For one consumer, it may mean providing guidance on how to pay off student loans early; for another, it may mean prescriptive actions that enable them to stick to a budget for the first time; for a third, it could look like prioritizing environmental, social and governance (ESG) investments, so that her portfolio aligns with her political beliefs.
Now, we are seeing financial technology beginning to meet the demands of personalized finance in a substantial and meaningful way.
The rise of AI-Powered Advice
Big-picture advice and predictive guidance used to be a feature of high-end financial advisory firms — a perk only available to those who could afford it. But thanks to rapid advancements in data analytics and artificial intelligence (AI), that kind of holistic advice is now more accessible than ever. AI-driven robo-advisors can parse many different streams of financial information, delivering customized answers to key questions: Is it time to buy a home, or is it smarter to keep renting? Can I afford to take out another student loan?
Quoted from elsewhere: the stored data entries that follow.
(** * Internship bot: the ingestion / dedup / filter pipeline

    A shallow embedding of the Python sources

      - [src/utils/helpers.py]      ([clean_text], [chunk_list],
                                     [is_it_related],
                                     [filter_last_24_hours])
      - [src/config.py]             ([IT_KEYWORDS], [LOCATION_FILTERS])
      - [src/models/internship.py]  ([Internship])
      - [src/utils/seen_jobs.py]    (the process-wide seen-jobs cache)
      - [src/fetchers/base_fetcher.py] ([BaseFetcher])
      - [src/fetchers/remotive_fetcher.py] ([RemotiveFetcher._parse_job])
      - [src/bot.py]                ([InternshipFinderBot])

    Conventions of the embedding.

    - A Python [str] is a Rocq [string]; every [ascii] stands for one code
      point below 256 (the URLs handled by the bot are ASCII).
    - A Python [set] of strings is a [gset string], a [dict] with string keys
      a [gmap string pyvalue].
    - Exceptions are explicit: a computation that may raise has type
      [pyresult A]; [try ... except] is [try_except].  The type [exn] stands
      for instances of [Exception].  What awaiting a fetcher's [fetch()]
      ends in is an [awaited A], which adds [asyncio.CancelledError], no
      instance of [Exception]; the other awaits are taken to end in a
      value or an instance of [Exception].
    - The writing of a local file is a [written]: it succeeds, fails
      before the file is opened, or breaks off after [open] has truncated
      the file.
    - Module-level and instance variables that the code mutates are fields of
      an explicit state record that every operation receives and returns.
    - What the outside world answers (the remote store's enumeration, whether
      a write succeeds, the clock) is an argument of the operation; what the
      code sends to the outside world is appended to the state's [trace].
    - Logging is not modelled. *)

From stdpp Require Import base gmap sets list strings.
From Stdlib Require Import ZArith Ascii Lia.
Intelligent connectivity powered by AI can anticipate consumers’ needs and next steps, making proactive suggestions that guide them along the path to financial wellbeing. Fintech companies can also help consumers identify when their financial picture becomes too complex for a robo-advisor, and help them find a human financial advisor to meet their needs.
Focus on financial mental health
New investors are quickly finding that the market can be overwhelming. That’s not surprising, financial anxiety is common and studies show that financial stress can have an impact on mental health for some.
It’s not enough for fintech companies to give retail investors access; they also must provide the guidance and support that help consumers manage their financial well-being. Educational tools can ensure that consumers are well informed about their options.
Predictive analytics can anticipate consumers’ questions, serving them key information and insights before they ask. Features that emphasize a comprehensive notion of financial well-being, rather than short-term wins and losses, can also help ensure that consumers are keeping their eyes on the bigger picture.
Gamification for good
The surge of gamification apps has done an impressive job making investing as engaging as playing a video game or joining a social media platform.
Much of the current use of gamification emphasizes short-term thinking, but there’s also an opportunity to help consumers think more broadly about their overall financial picture. One example is peer benchmarking, a feature that enables help consumers to see how their financial habits compare to those of friends and fellow consumers.
Gamification can also be used to incentivize making smaller, smarter choices — for example, rewarding saving over making an impulse buy.
The future of fintech is about more than just broadening access to the markets. It’s about making sure more individuals have access to the tools that can help improve their financial well-being—in the ways that suit their own circumstances and needs. The potential to act within their own set of individual priorities, with their long-term financial wellness in mind is much more empowering to a consumer than simply relying on short-term, high-risk investments.